Add Poisson regression support (WIP). #46

mpancia · 2017-05-02T02:47:16Z

This adds an implementation of Poisson regression for count data, mimicking what is implemented for Logistic regression. I'm having some trouble debugging it, so I thought I'd submit this PR for a little help.

After testing it, the solver methods all give me wacky output except newton, which seems sane. The other methods give me division by zero errors in a logarithm, which I can't manage to track down. This seems to imply that there's something messed up in my implementation of the likelihood or something.

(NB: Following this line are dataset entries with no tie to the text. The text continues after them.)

(* ===== verification/LoadProps.v ===== *)
(** Loading an executable: a segment that is loaded reads as its part of the file followed by zeros,
    and no file, however malformed, makes [load] crash or corrupts the address space. *)
From S2P Require Import Prelude KStdlib Bitmap Vaddr Palloc Pagedir PagedirFacts PagedirProps AddressSpaces.
From S2P Require Import Endian Block Fs InodeFacts DirFacts Process LoadFacts.

Section Load.
Context {D : Type} `{!block_device D} `{!block_device_laws D}.
Implicit Types s : ps D.

(** * Reading the executable *)

(** The open inode [p] has contents [c], and the kernel heap does not run out. *)
Record file_at (s : fs_state D) (p : inode_ptr) (c : list Z) : Prop := {
  fa_ok : bd_ok (dev s);
  fa_mallocs : fs_mallocs s = [];
  fa_inode : exists i, inodes s !! p = Some i /\ data_ok (Z.of_nat (length (bd_view (dev s)))) (i_data i) /\
    content (bd_view (dev s)) (i_data i) = c
}.

Lemma file_at_calm (s s' : fs_state D) p c : file_at s p c -> calm s s' -> file_at s' p c.
Proof.
  intros [H1 H2 (i & I1 & I2 & I3)] (C1 & C2 & C3 & C4). split; [done|done|].
  exists i. rewrite (proj1 C3), C2. done.
Qed.

Lemma file_at_length (s : fs_state D) p c : file_at s p c ->
  Z.of_nat (length c) < 2 ^ 31 /\ is_bytes c.
Proof.
  intros [H1 H2 (i & I1 & I2 & <-)]. pose proof (bd_sectors (dev s) H1) as Hs.
  pose proof (content_length _ _ Hs I2). split; [|by apply content_bytes].
  destruct I2 as [[_ L] _]. lia.
Qed.

Lemma file_length_Ret (s : fs_state D) f c : file_at s (f_inode f) c ->
  file_length f s = Ret (Z.of_nat (length c), s).
Proof.
  intros [H1 H2 (i & I1 & I2 & <-)]. unfold file_length, inode_length, bind, get_inode. rewrite I1.
  cbn [deref obind]. rewrite content_length; [done| |done]. by apply bd_sectors.
Qed.

Definition at_pos (f : file) (pos : Z) : file := mk_file (f_inode f) pos (f_deny_write f).

Lemma file_read_Ret (s : fs_state D) f c size : file_at s (f_inode f) c -> 0 <= f_pos f < 2 ^ 31 ->
  0 <= size -> exists s' : fs_state D, let bytes := take (Z.to_nat size) (drop (Z.to_nat (f_pos f)) c) in
    file_read f size s = Ret ((bytes, at_pos f (f_pos f + Z.of_nat (length bytes))), s') /\ calm s s' /\
    f_pos f + Z.of_nat (length bytes) < 2 ^ 31.
Proof.
  intros FA Hp Hs. destruct (file_at_length _ _ _ FA) as [Hl _].
  destruct FA as [H1 H2 (i & I1 & I2 & I3)].
  destruct (inode_read_at_Ret s (f_inode f) i size (f_pos f) H1 I1 I2 Hp Hs)
    as (s' & k & Hr & Hok & Hv & Hsm & _ & Hk). destruct (Hk H2) as [-> Hm]. exists s'. cbv zeta.
  set (bytes := take _ (drop _ c)).
  assert (f_pos f + Z.of_nat (length bytes) < 2 ^ 31) as Hb.
  { unfold bytes. rewrite length_take, length_drop. lia. }
  split; [|done]. unfold file_read, bind at 1. rewrite Hr, I3. cbn [obind]. fold bytes.
  rewrite int_Ret by lia. by rewrite bind_lift_Ret.
Qed.

(** * One page *)

(** [s'] is [s] after the address space grew by [new] and the file system at most read. *)
Record loaded (s s' : ps D) (pd : Z) (new : list Z) : Prop := {
  ld_space : space_grows (p_vm s) (p_vm s') pd new;
  ld_calm : calm (p_fs s) (p_fs s');
  ld_rest : s' = with_fs (with_vm s (p_vm s')) (p_fs s')
}.

Lemma loaded_trans s1 s2 s3 pd new1 new2 : loaded s1 s2 pd new1 -> loaded s2 s3 pd new2 ->
  loaded s1 s3 pd (new2 ++ new1).
Proof.
  intros [A1 A2 A3] [B1 B2 B3]. split.
  - by eapply space_grows_trans.
  - by eapply calm_trans.
  - rewrite B3, A3. reflexivity.
Qed.

(** One iteration of the loop of [load_segment]. *)
Definition load_page (f : file) (upage page_read_bytes : Z) (writable : bool) : ST (ps D) (file * bool) :=
  let! kpage := in_vm (get_page PAL_USER) in
  if kpage =? NULL then ret (f, false)
  else
    let! (bytes, f) := in_fs (file_read f page_read_bytes) in
    let! _ := write_memory (fun m => put_bytes m kpage bytes) in
    if negb (Z.of_nat (length bytes) =? page_read_bytes) then
      let! _ := in_vm (free_page kpage) in ret (f, false)
    else
      let! _ := write_memory (fun m => memset m (kpage + page_read_bytes) 0 (PGSIZE - page_read_bytes)) in
      let! ok := install_page upage kpage writable in
      if negb ok then let! _ := in_vm (free_page kpage) in ret (f, false) else ret (f, true).

Lemma load_pages_step fuel f upage rb zb writable s : 0 < rb \/ 0 < zb ->
  load_pages (S fuel) f upage rb zb writable s =
  (let prb := if rb <? PGSIZE then rb else PGSIZE in
   let! (f, ok) := load_page f upage prb writable in
   if negb ok then ret (f, false)
   else load_pages fuel f (u32 (upage + PGSIZE)) (u32 (rb - prb)) (u32 (zb - (PGSIZE - prb))) writable) s.
Proof.
  intros H. cbn [load_pages]. replace ((0 <? rb) || (0 <? zb)) with true by lia. cbv zeta.
  set (prb := if rb <? PGSIZE then rb else PGSIZE). unfold load_page, bind.
  destruct (in_vm (get_page PAL_USER) s) as [[kpage s1]| | |]; [|done..]. cbn [obind].
  destruct (kpage =? NULL); [done|].
  destruct (in_fs (file_read f prb) s1) as [[[bytes f1] s2]| | |]; [|done..]. cbn [obind].
  destruct (write_memory _ s2) as [[? s3]| | |]; [|done..]. cbn [obind].
  destruct (negb (Z.of_nat (length bytes) =? prb)).
  { destruct (in_vm (free_page kpage) s3) as [[? s4]| | |]; done. }
  destruct (write_memory _ s3) as [[? s4]| | |]; [|done..]. cbn [obind].
  destruct (install_page upage kpage writable s4) as [[ok s5]| | |]; [|done..]. cbn [obind].
  destruct ok; cbn [negb]; [done|].
  destruct (in_vm (free_page kpage) s5) as [[? s6]| | |]; done.
Qed.

Lemma put_bytes_same m a l x : ~ (a <= x < a + Z.of_nat (length l)) -> put_bytes m a l x = m x.
Proof.
  intros H. unfold put_bytes. by replace ((a <=? x) && (x <? a + Z.of_nat (length l))) with false by lia.
Qed.

Lemma put_bytes_at m a l i : 0 <= i < Z.of_nat (length l) -> put_bytes m a l (a + i) = nth (Z.to_nat i) l 0.
Proof.
  intros H. unfold put_bytes. replace ((a <=? a + i) && (a + i <? a + Z.of_nat (length l))) with true by lia.
  f_equal. lia.
Qed.

Lemma nth_take_drop (c : list Z) n p i : (i < n)%nat -> nth i (take n (drop p c)) 0 = nth (p + i) c 0.
Proof.
  intros H. rewrite !nth_lookup. by rewrite lookup_take_lt, lookup_drop by lia.
Qed.

(** A process whose directory is [pd] may load from the open inode [ino] with contents [c]. *)
Record ready (s : ps D) (pd : Z) (ino : inode_ptr) (c : list Z) : Prop := {
  rd_vm : vm_ok (p_vm s);
  rd_pd : pd_ok (p_vm s) pd;
  rd_own : pd <> init_page_dir (p_vm s);
  rd_pcb : exists p, pcb s = Some p /\ pagedir p = pd;
  rd_file : file_at (p_fs s) ino c
}.

Lemma ready_loaded s s' pd ino c new : ready s pd ino c -> loaded s s' pd new -> ready s' pd ino c.
Proof.
  intros [R1 R2 R3 R4 R5] [L1 L2 L3]. split.
  - by eapply sg_ok.
  - apply L1.
  - pose proof (gr_cpu _ _ _ _ (sg_grown _ _ _ _ L1)) as C. by rewrite (proj1 (proj2 (proj2 C))).
  - by rewrite L3.
  - by eapply file_at_calm.
Qed.

Lemma loaded_refl s pd ino c : ready s pd ino c -> loaded s s pd [].
Proof.
  intros [R1 R2 R3 R4 R5]. split.
  - by apply space_grows_refl.
  - apply calm_refl; apply R5.
  - by destruct s.
Qed.

(** Mapping a page that was just filled. *)
Section Install.
Context (s : ps D) (pd q : Z) (ino : inode_ptr) (c : list Z) (v1 : vm) (m : memory) (fs' : fs_state D).
Context (R : ready s pd ino c) (G : got_page (p_vm s) v1 q) (F : calm (p_fs s) fs').
Context (Hm1 : forall q', live_page (p_vm s) q' -> same_page (mem (pages (p_vm s))) (mem (pages v1)) q').
Context (Hm : forall a, ~ (q <= a < q + 4096) -> m a = mem (pages v1) a).
Let t := with_fs (with_vm s (change_mem v1 m)) fs'.

Lemma loaded_filled v3 new : space_grows (p_vm s) v3 pd new -> loaded s (with_vm t v3) pd new.
Proof. intros SG. by split. Qed.

Lemma free_filled : exists v3, in_vm (free_page q) t = Ret (tt, with_vm t v3) /\
  space_grows (p_vm s) v3 pd [] /\
  forall va, 0 <= va -> is_user_vaddr va = true -> mapping v3 pd va = mapping (p_vm s) pd va.
Proof.
  destruct R as [R1 R2 R3 R4 R5].
  destruct (filled_freed (p_vm s) v1 pd q m R2 G Hm1 Hm) as (v3 & E & SG & M).
  exists v3. split; [|done]. unfold in_vm. change (p_vm t) with (change_mem v1 m). by rewrite E.
Qed.

Lemma install_filled upage writable : 0 <= upage -> upage mod 4096 = 0 -> is_user_vaddr upage = true ->
  (exists v3 new, install_page upage q writable t = Ret (true, with_vm t v3) /\
     mapping (p_vm s) pd upage = None /\ space_grows (p_vm s) v3 pd new /\
     maps_page (p_vm s) v3 pd upage (Some (q, writable)) /\ same_page m (mem (pages v3)) q) \/
  (install_page upage q writable t = Ret (false, t) /\
   (mapping (p_vm s) pd upage <> None \/ pool_exhausted (kernel_pool (pages v1)) 1)).
Proof.
  intros H0 Ha Hu. destruct R as [R1 R2 R3 (p & Rp & Rpd) R5].
  destruct (filled_ok (p_vm s) v1 pd q m R2 G Hm1 Hm) as (V2 & OK2 & _ & _).
  pose proof (filled_mapping (p_vm s) v1 pd q m R2 G Hm1 Hm upage H0 Hu) as ME.
  pose proof (pagedir_get_page_spec _ pd V2 OK2 upage H0 Hu) as PG. rewrite ME in PG.
  assert (install_page upage q writable t =
    (if match mapping (p_vm s) pd upage with Some (page, _) => page + pg_ofs upage | None => NULL end =? NULL
     then in_vm (pagedir_set_page pd upage q writable) else ret false) t) as ->.
  { unfold install_page, cur_pcb, bind at 1 2, gets, lift. change (pcb t) with (pcb s). rewrite Rp. cbn [obind deref].
    unfold bind, in_vm. change (p_vm t) with (change_mem v1 m). rewrite Rpd, PG. cbn [obind]. done. }
  destruct (mapping (p_vm s) pd upage) as [[page w]|] eqn:M.
  - right. destruct (frame_apart (p_vm s) pd upage page w R2 H0 Hu M) as (_ & L & _).
    pose proof (live_kernel_page _ _ R1 L) as [[K _] _]. unfold PHYS_BASE in K.
    rewrite pg_ofs_mod. pose proof (Z.mod_pos_bound upage 4096 ltac:(lia)).
    rewrite (proj2 (Z.eqb_neq _ NULL)) by (unfold NULL; lia). split; [done|]. by left.
  - destruct (filled_installed (p_vm s) v1 pd q m R2 G Hm1 Hm upage writable R3 H0 Ha Hu M)
      as [(v3 & new & E & SG & MP & SP)|[X E]]; cbn [Z.eqb NULL];
      unfold in_vm; change (p_vm t) with (change_mem v1 m); rewrite E; cbn [obind].
    + left. by exists v3, new.
    + right. split; [done|]. by right.
Qed.
End Install.

(** The byte a page receives at offset [i]: the file's from [pos] on, then zeros. *)
Definition page_byte (c : list Z) (pos prb i : Z) : Z := if i <? prb then nth (Z.to_nat (pos + i)) c 0 else 0.

Definition filled_memory (m : memory) (q : Z) (bytes : list Z) (prb : Z) : memory :=
  memset (put_bytes m q bytes) (q + prb) 0 (PGSIZE - prb).

Lemma filled_memory_other m q bytes prb a : 0 <= prb <= PGSIZE -> Z.of_nat (length bytes) <= PGSIZE ->
  ~ (q <= a < q + 4096) -> filled_memory m q bytes prb a = m a.
Proof.
  change PGSIZE with 4096. intros H1 H2 H3. unfold filled_memory. change PGSIZE with 4096. rewrite memset_outside by lia.
  apply put_bytes_same. lia.
Qed.

Lemma filled_memory_at m q c pos prb i : 0 <= pos -> 0 <= prb <= PGSIZE ->
  prb <= Z.max 0 (Z.of_nat (length c) - pos) -> 0 <= i < 4096 ->
  filled_memory m q (take (Z.to_nat prb) (drop (Z.to_nat pos) c)) prb (q + i) = page_byte c pos prb i.
Proof.
  change PGSIZE with 4096. intros Hp H1 H2 Hi. unfold filled_memory, page_byte. change PGSIZE with 4096.
  destruct (Z.ltb_spec i prb).
  - rewrite memset_outside by lia.
    rewrite put_bytes_at by (rewrite length_take, length_drop; lia).
    rewrite nth_take_drop by lia. f_equal. lia.
  - by rewrite memset_inside by lia.
Qed.

Record page_loaded (s s' : ps D) (pd : Z) (c : list Z) (f f' : file) (upage prb : Z) (w : bool) (new : list Z)
    : Prop := {
  pl_loaded : loaded s s' pd new;
  pl_file : f' = at_pos f (f_pos f + prb);
  pl_enough : prb <= Z.max 0 (Z.of_nat (length c) - f_pos f);
  pl_new : mapping (p_vm s) pd upage = None;
  pl_frame : exists q, maps_page (p_vm s) (p_vm s') pd upage (Some (q, w)) /\
    forall i, 0 <= i < 4096 -> mem (pages (p_vm s')) (q + i) = page_byte c (f_pos f) prb i
}.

mpancia · 2017-05-02T02:47:39Z

dask_glm/estimators.py

-from .utils import (
-    sigmoid, dot, add_intercept, mean_squared_error, accuracy_score
-)
+from .utils import (sigmoid, dot, add_intercept, mean_squared_error, accuracy_score, exp, poisson_deviance)


Blame pycharm for cleaning this up.

mpancia · 2017-05-02T02:47:53Z

dask_glm/families.py

@@ -38,7 +39,7 @@ def hessian(Xbeta, X):
 class Normal(object):
    @staticmethod
    def loglike(Xbeta, y):
-        return ((y - Xbeta)**2).sum()
+        return ((y - Xbeta) ** 2).sum()


Similar pycharm PEPping.

From my perspective most of these changes are welcome.

mrocklin

Thanks for working on this @mpancia . I'm glad how clean this seems to be to add.

I'm unable to review the mathematical contents here. I'll leave that to @moody-marlin and @TomAugspurger .

Question, is it possible to extend some of the larger parametrized tests in tests/test_algos_families.py with the new Poisson family? This would guarantee proper functioning in a number of cases. If this isn't possible (for example perhaps the test data is inappropriate for this family) then can you think of a way to improve those tests to make it possible?

mrocklin · 2017-05-02T12:19:43Z

dask_glm/utils.py

@@ -8,6 +8,7 @@
 from multipledispatch import dispatch


+@dispatch(np.ndarray)


I don't think that this is necessary. I also think that this is causing some of your errors.

This function should work on all objects the same. The different array classes are handled by dispatching on exp within this function.

mrocklin · 2017-05-02T12:19:58Z

dask_glm/families.py

@@ -38,7 +39,7 @@ def hessian(Xbeta, X):
 class Normal(object):
    @staticmethod
    def loglike(Xbeta, y):
-        return ((y - Xbeta)**2).sum()
+        return ((y - Xbeta) ** 2).sum()


From my perspective most of these changes are welcome.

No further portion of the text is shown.